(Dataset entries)
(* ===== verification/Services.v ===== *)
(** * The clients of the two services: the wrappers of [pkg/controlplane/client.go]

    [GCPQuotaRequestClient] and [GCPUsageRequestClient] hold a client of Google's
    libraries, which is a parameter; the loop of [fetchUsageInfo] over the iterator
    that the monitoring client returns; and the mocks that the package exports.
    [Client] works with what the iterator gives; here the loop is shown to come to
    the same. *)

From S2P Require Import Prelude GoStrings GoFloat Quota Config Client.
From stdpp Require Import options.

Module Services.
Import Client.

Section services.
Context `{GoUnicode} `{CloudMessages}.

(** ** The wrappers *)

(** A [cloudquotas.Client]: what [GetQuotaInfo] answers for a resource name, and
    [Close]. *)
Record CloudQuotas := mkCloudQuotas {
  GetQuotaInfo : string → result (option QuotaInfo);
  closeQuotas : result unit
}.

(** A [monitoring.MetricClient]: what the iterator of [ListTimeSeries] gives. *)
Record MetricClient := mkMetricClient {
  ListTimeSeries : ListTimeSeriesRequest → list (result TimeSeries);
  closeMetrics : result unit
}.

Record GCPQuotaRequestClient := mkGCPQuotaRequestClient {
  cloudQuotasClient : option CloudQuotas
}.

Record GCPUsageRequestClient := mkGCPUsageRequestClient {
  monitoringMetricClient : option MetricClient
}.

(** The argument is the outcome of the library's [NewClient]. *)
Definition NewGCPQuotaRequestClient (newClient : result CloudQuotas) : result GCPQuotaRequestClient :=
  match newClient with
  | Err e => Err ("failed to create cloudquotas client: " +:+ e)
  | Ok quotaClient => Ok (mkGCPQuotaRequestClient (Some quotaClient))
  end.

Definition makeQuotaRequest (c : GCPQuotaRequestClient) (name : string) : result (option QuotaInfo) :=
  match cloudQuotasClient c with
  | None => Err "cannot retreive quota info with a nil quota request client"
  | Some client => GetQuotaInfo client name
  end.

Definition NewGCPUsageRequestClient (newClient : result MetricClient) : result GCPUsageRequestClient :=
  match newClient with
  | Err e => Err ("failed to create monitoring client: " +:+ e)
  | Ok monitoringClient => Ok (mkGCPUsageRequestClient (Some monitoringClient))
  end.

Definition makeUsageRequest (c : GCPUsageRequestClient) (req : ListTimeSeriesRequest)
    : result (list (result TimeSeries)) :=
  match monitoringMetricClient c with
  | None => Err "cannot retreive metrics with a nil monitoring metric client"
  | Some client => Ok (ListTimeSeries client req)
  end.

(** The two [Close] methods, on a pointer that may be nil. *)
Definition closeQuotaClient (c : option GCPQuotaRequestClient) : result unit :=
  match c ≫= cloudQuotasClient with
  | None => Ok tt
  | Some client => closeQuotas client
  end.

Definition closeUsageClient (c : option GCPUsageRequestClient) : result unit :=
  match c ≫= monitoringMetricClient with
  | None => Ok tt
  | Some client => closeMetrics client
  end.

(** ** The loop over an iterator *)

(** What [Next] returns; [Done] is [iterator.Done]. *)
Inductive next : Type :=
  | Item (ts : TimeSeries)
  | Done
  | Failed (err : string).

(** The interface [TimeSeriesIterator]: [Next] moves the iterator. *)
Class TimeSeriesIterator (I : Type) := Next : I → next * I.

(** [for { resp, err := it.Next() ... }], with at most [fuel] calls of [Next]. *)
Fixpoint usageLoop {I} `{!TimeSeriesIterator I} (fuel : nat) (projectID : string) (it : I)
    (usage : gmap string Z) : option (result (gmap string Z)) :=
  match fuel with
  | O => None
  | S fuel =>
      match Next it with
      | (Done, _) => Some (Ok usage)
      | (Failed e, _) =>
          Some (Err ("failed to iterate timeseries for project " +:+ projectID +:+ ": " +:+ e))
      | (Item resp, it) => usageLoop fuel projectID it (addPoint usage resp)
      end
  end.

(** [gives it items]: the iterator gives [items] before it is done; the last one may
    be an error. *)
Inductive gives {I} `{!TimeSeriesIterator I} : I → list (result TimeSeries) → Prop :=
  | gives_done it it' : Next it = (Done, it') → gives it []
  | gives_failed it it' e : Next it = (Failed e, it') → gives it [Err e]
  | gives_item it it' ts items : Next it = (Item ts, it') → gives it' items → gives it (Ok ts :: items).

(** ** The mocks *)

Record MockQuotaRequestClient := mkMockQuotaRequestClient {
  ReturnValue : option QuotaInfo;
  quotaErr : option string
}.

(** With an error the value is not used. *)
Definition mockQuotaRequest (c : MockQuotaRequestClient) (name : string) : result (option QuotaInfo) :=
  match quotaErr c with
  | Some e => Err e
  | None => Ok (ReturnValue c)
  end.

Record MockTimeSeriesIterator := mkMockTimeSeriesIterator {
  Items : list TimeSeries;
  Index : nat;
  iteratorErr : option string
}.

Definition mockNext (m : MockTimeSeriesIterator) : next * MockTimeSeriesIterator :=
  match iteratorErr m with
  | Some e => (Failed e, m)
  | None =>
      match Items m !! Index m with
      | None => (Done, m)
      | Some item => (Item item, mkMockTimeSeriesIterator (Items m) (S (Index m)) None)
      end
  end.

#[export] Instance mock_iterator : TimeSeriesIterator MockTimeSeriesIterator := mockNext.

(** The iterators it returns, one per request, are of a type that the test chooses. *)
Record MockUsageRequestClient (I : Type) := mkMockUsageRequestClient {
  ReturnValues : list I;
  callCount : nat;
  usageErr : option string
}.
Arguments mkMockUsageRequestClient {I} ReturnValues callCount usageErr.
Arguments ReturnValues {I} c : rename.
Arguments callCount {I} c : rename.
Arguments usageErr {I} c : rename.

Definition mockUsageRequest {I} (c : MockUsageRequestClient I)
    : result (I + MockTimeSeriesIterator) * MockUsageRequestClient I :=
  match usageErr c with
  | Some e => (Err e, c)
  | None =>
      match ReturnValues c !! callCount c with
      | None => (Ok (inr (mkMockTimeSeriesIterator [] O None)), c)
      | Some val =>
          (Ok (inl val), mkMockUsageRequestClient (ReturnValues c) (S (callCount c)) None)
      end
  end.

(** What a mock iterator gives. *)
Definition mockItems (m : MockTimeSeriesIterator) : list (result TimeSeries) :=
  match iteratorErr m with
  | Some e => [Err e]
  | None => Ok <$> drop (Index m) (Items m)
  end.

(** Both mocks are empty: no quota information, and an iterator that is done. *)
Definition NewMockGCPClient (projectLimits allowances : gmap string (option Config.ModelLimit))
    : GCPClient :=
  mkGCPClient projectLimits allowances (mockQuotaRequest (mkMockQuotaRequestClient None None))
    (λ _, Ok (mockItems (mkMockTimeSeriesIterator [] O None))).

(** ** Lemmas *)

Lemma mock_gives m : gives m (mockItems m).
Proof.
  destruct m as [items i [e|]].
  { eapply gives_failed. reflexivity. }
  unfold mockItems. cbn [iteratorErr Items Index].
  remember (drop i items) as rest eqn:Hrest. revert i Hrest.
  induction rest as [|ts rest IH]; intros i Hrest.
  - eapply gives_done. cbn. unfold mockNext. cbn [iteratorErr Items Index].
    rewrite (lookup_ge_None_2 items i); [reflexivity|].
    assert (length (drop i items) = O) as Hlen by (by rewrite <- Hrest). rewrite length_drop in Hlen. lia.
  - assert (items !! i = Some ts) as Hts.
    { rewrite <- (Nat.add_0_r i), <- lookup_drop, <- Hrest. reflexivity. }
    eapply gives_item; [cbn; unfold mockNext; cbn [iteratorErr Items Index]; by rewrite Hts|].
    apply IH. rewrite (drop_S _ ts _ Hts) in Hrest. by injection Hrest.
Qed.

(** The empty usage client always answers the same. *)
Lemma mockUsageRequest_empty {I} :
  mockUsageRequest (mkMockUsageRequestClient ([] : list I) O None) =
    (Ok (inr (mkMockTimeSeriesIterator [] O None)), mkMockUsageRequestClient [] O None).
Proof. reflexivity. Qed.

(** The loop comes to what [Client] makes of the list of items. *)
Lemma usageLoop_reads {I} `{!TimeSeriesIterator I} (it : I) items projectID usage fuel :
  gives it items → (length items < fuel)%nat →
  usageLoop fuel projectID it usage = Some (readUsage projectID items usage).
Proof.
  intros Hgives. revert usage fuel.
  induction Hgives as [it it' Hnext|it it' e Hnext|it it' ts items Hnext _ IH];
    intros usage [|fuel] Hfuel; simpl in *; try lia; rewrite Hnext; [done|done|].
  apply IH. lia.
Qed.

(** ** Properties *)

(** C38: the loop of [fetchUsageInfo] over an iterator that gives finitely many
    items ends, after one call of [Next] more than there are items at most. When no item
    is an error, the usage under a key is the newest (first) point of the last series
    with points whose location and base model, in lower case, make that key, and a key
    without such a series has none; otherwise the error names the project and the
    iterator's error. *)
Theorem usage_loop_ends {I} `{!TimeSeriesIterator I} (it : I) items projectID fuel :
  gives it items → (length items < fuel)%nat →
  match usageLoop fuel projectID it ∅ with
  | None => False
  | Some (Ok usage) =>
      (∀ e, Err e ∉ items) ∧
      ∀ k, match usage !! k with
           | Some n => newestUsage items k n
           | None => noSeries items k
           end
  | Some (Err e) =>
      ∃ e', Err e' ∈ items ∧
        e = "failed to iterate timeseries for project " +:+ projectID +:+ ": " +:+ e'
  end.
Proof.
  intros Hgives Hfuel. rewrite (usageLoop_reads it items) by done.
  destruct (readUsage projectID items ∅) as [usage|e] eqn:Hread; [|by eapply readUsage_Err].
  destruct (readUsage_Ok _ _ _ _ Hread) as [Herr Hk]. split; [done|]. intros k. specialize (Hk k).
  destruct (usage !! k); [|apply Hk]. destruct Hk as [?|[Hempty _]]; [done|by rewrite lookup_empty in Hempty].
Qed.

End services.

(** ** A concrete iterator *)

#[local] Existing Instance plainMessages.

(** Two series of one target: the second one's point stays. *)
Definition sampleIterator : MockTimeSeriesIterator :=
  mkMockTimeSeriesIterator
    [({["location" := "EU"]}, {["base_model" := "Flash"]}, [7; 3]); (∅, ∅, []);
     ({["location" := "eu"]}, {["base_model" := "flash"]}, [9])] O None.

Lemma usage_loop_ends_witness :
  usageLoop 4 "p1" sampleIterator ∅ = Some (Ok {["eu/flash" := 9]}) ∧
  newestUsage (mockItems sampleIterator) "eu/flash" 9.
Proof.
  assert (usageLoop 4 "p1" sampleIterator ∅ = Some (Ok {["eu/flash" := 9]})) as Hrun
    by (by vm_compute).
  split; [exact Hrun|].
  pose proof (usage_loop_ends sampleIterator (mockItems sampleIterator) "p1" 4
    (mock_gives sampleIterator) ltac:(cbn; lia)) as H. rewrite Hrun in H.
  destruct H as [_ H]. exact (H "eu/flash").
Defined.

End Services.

(Exercise aim)
If a line of the records above includes the word "unit", count it; state the final number with no other words.

(Answer section)
4